Over in the United States, though price pressures are subsiding, the pace has slowed from the first half of last year, inflation remains above the US central bank’s 2% target. However, it was reported that the Fed said February’s inflation data was more along the lines of what it wants to see.
“As inflation comes off, the Fed may start to implement rate cuts and this will result in more flow of liquidity and cheaper cost of capital. You will see more capital and foreign funds returning back to Asia, and this will also benefit Malaysia,” Ng said.
Fortress Capital Asset Management Sdn Bhd chief executive officer Thomas Yong said the Bursa Malaysia equity market started the year well with vibrant activities, as local thematic plays attracted meaningful foreign participation in the local market.
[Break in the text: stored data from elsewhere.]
(* ===== verification/Net.v ===== *)
(** * Connecting ([win32/hiredis/net.c])

    The Windows branches of the file, over the scripted system of [Socket]. *)

From S2P Require Import Prelude Digits Sds Reply Reader Socket.

Definition AF_INET : Z := 2.
Definition SOL_SOCKET : Z := 65535.
Definition SO_REUSEADDR : Z := 4.
Definition SO_LINGER : Z := 128.
Definition SO_SNDTIMEO : Z := 4101.
Definition SO_RCVTIMEO : Z := 4102.
Definition IPPROTO_TCP : Z := 6.
Definition TCP_NODELAY : Z := 1.
Definition INVALID_SOCKET : Z := 2 ^ 32 - 1.
Definition INADDR_ANY : Z := 0.
Definition INADDR_NONE : Z := 2 ^ 32 - 1.

Definition newline : list byte := [x0a].

Section net.
Context {H : Type}.
Implicit Types c : redisContext H.
Context (strerror : Z -> list byte).

(** [inet_addr] of the socket library: the address in network order. *)
Context (inet_addr : list byte -> Z).

(** An error: set it, close the socket, return. *)
Definition fail_io (fd : Z) (text : option (list byte)) (w : world) c
    : result (Z * redisContext H * world) :=
  c ← match text with
      | Some text => set_error_text strerror REDIS_ERR_IO text w c
      | None => __redisSetError strerror REDIS_ERR_IO None w c
      end;
  Ok (REDIS_ERR, c, closesocket fd w).

Definition redisCreateSocket (type : Z) (w : world) c : result (Z * redisContext H * world) :=
  '(a, w) ← sys (SysSocket type) w;
  let s := u32 (a_ret a) in
  if s =? INVALID_SOCKET then
    c ← set_error_text strerror REDIS_ERR_IO
          (bytes "socket error: " ++ print_d (w_last w) ++ newline) w c;
    Ok (REDIS_ERR, c, w)
  else if type =? AF_INET then
    '(_, w) ← sys (SysSetsockopt s SOL_SOCKET SO_LINGER) w;
    '(a, w) ← sys (SysSetsockopt s SOL_SOCKET SO_REUSEADDR) w;
    if a_ret a =? -1 then fail_io s None w c
    else Ok (i32 s, c, w)
  else Ok (i32 s, c, w).

Definition redisSetBlocking (fd : Z) (blocking : bool) (w : world) c
    : result (Z * redisContext H * world) :=
  '(a, w) ← sys (SysIoctl (u32 fd) (negb blocking)) w;
  if a_ret a =? -1 then
    let w := set_errno (w_last w) w in
    fail_io (u32 fd) (Some (bytes "ioctlsocket(FIONBIO): " ++ print_d (w_errno w) ++ newline)) w c
  else Ok (REDIS_OK, c, w).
“The ADTV surged in January 2024 compared to previous months. Although volume slowed down slightly as we entered the Chinese New Year and fasting month, the performance of Bursa Malaysia in 1Q24 has been better than 4Q23,” he told StarBiz.
Yong said improvements in major economies would drive the external demand of the country, which would in turn lead to better corporate earnings.
He added that any improvement in the fundamentals of Malaysian listed equities shall attract more investors and would likely lift the outlook of Bursa Malaysia, as trading activities increase correspondingly or as the frequency of initial public offerings (IPOs) increases.
“Apart from the development of fundamentals, improvement in major market sentiment should also have a positive knock off effect on the volume of Malaysian market’s trading activities as well, hence benefitting Bursa’s outlook,” he said.
Bursa is targeting to hit 42 IPOs this year despite falling short of its 2023 target of 39 listings. Earlier this year, the local bourse said this year’s goal is supported by 24 IPO applications which are already in the pipeline.
Rakuten Trade head of equity sales Vincent Lau said the ADTV and IPO activity will be key factors underpinning Bursa’s performance and outlook.
“A growing ADTV and a strong IPO pipeline augurs well for Bursa Malaysia and the broader stock market. Bursa’s 2024 IPO goal is achievable and there is a possibility that Bursa can even exceed its target, which will boost more trading activities,” he said.